Fatal assault on Chilaw schoolboy still a mystery | Page 2 | Sunday Observer

Fatal assault on Chilaw schoolboy still a mystery

8 July, 2018

Police have arrested the three alleged assaulters and the family is still grieving the tragic loss of the promising 16 year old Mohammed Faizul, but nobody knows why his schoolmates bludgeoned him to death under the cover of darkness one night during Ramazan:

The Holy month of Ramazan is not all about fasting. It is also about community, fraternity and good conduct. The little village of Saravana in Chilaw was shaken by the vicious murder of a schoolboy, late into the fasting season, on June 10. If he had lived, his life may have been extraordinary, residents in the area and grieving family members believe.

Mohammad Faizul was a 16-year old with big dreams. He wanted to be an engineer one day. He was keen to lift his family out of poverty. Unlike most other young people, Faizul had been willing to share his successes with others, one of the main reasons for his appointment as Head Prefect of Saravana Muslim Vidyalaya, a leading school in the area.

Faizul who was reading for the G.C.E. O/L exam, focused on getting the best possible results that would enable him to move to a better school in Puttalam. “Umma I want to learn how to make a cup of tea. When I’m in the hostel I have to make my own tea,” he would tell his mother.

His dreams were shattered however, when three young boys in the same area brutally assaulted him to death one evening as he was walking home.

“I don’t know why they killed my son. He was very innocent,” said Faizul’s mother in an interview with the Sunday Observer.

The tragedy occurred around 10 p.m. on June 10. Faizul had been at the nearby mosque attending evening prayers and was walking home with his friend Arfath. Arfath was an eye-witness to the assault. He told Faizul’s parents that three boys from the same school had been lying in wait for their head prefect. When they saw him approaching, one of the boys switched off the street light, enveloping the area in darkness. The first beating missed Faizul and landed on Arfath’s hand. Faizul was examining the damage to his friend when the second blow fell. This time it did not miss the mark.

Faizul was knocked unconscious and fell on the ground. But the boy woke up in 15 minutes and walked to a relative’s house with Arfath. He told no one at the house about the assault. “Maybe, he was ashamed to say he had been beaten by boys who were junior to him in school,” said Faizul’s cousin Nuzaik, last week. A little while later, with support from Nuzaik and Arfath, Faizul walked to his own home. By that time he was screaming with pain and vomiting. The family rushed him to the Chilaw District Hospital, but with his situation getting worse, doctors there transferred the boy to the Colombo National Hospital.

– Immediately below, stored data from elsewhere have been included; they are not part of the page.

(** The download fails, reading the remote file or opening the local one:
    no file changes. *)
Lemma metar_cell_download_failure `{Siphon} `{MetPy} vtime w cat k ds e :
  TDSCatalog metar_catalog_url = inr cat ->
  index (names cat) (metar_file_name vtime) = inr k ->
  getitem (entries cat) k = inr ds ->
  opened_for_download ds (data_path ds) w = inl e ->
  metar_cell vtime w = (record download_ (Some e) (log TDSCatalog_ w), inl e).
Proof.
  intros Hcat Hk Hds Hfail. unfold metar_cell, download, opened_for_download in *. run.
  rewrite Hcat, Hk. cbn. rewrite Hds. cbn.
  destruct (remote_read ds) as [e' | content]; [by injection Hfail as -> |].
  destruct (open_wb w (data_path ds)) as [e' |]; [| discriminate].
  by injection Hfail as ->.
Qed.

(** The parser fails: the downloaded file stays. *)
Lemma metar_cell_parse_failure `{Siphon} `{MetPy} vtime w cat k ds content e :
  TDSCatalog metar_catalog_url = inr cat ->
  index (names cat) (metar_file_name vtime) = inr k ->
  getitem (entries cat) k = inr ds ->
  opened_for_download ds (data_path ds) w = inr content ->
  parse_metar_text content = inl e ->
  metar_cell vtime w
  = (record parse_metar_file_ (Some e)
       (write_file (data_path ds) content (log download_ (log TDSCatalog_ w))),
     inl e).
Proof.
  intros Hcat Hk Hds Hget Hparse.
  unfold metar_cell, download, parse_metar_file, parsed_file, opened_for_download in *.
  run. rewrite Hcat, Hk. cbn. rewrite Hds. cbn.
  destruct (remote_read ds) as [e' | content']; [discriminate |].
  destruct (open_wb w (data_path ds)) as [e' |]; [discriminate |].
  injection Hget as ->. cbn. rewrite lookup_insert_eq, Hparse. reflexivity.
Qed.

At 4 a.m. the next morning (11), Faizul was admitted to the Coma Unit of the National Hospital. His CT scans showed severe brain damage and a clot in the brain. For seven days doctors fought to save the boy and finally thought they had succeeded and discharged Faizul to the care of his parents.

But disaster struck again on June 19, when Faizul had a massive seizure, indicative of serious brain damage. Soon he was back at the National Hospital Colombo and after another CT scan, medical professionals were beginning to lose hope. They told the family they could perform surgery on Faizul to try to save his life, but his chances of survival were less than 5 percent.

“His last request was for some apple juice,” says his cousin tearfully. “We knew he was dying so we gave him everything he wanted.”

The slain schoolboy’s mother Nameeza says, all that the family wanted was justice. “No mother can bear the loss of her child. He didn’t harm anyone. I hope no one else ever goes through such an encounter,” she wept. A.M. Anuz, a Mathematics teacher at Nasriya Central College Chilaw who is a cousin of the boy, says, he knew Faizul from his young days. “He wanted to become an engineer. I knew he would achieve that easily,” he said.

Faizul was well known in the little village for his studiousness and seriousness of purpose. Moulavi S.T.M. Nawab Jamali, of the nearby masjid, explains that he was also religious. “During the Ramazan season, he would even attend morning prayers at 1.30 a.m. No other child did that. His loss is a loss for this entire village and the country,” the Moulavi noted.

Police arrested the culprits of the assault and they remain in police custody. All three were students in the school that Faizul attended, but why they turned their ire on their head prefect remains a mystery to the family and the village at large.